WHAT THIS TASK INVOLVES:
Print out the data below with every line intact.
--- EXCERPTED RECORDS Enclosed Below ---
(** The start of [run_relay]: what a fresh process finds on disk. *)
Definition restart (now : Z) (r : Relay) : result RelayError Relay :=
  let? index := load_index r in
  let index := normalize_restart_state now index in
  Ok (r {{ rl_index := index }} {{ rl_saved := Some index }}).
End Store.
--- End of Enclosed EXCERPTED RECORDS ---
SOLUTION FOR THIS EXERCISE:
(** The start of [run_relay]: what a fresh process finds on disk. *)
Definition restart (now : Z) (r : Relay) : result RelayError Relay :=
  let? index := load_index r in
  let index := normalize_restart_state now index in
  Ok (r {{ rl_index := index }} {{ rl_saved := Some index }}).
End Store.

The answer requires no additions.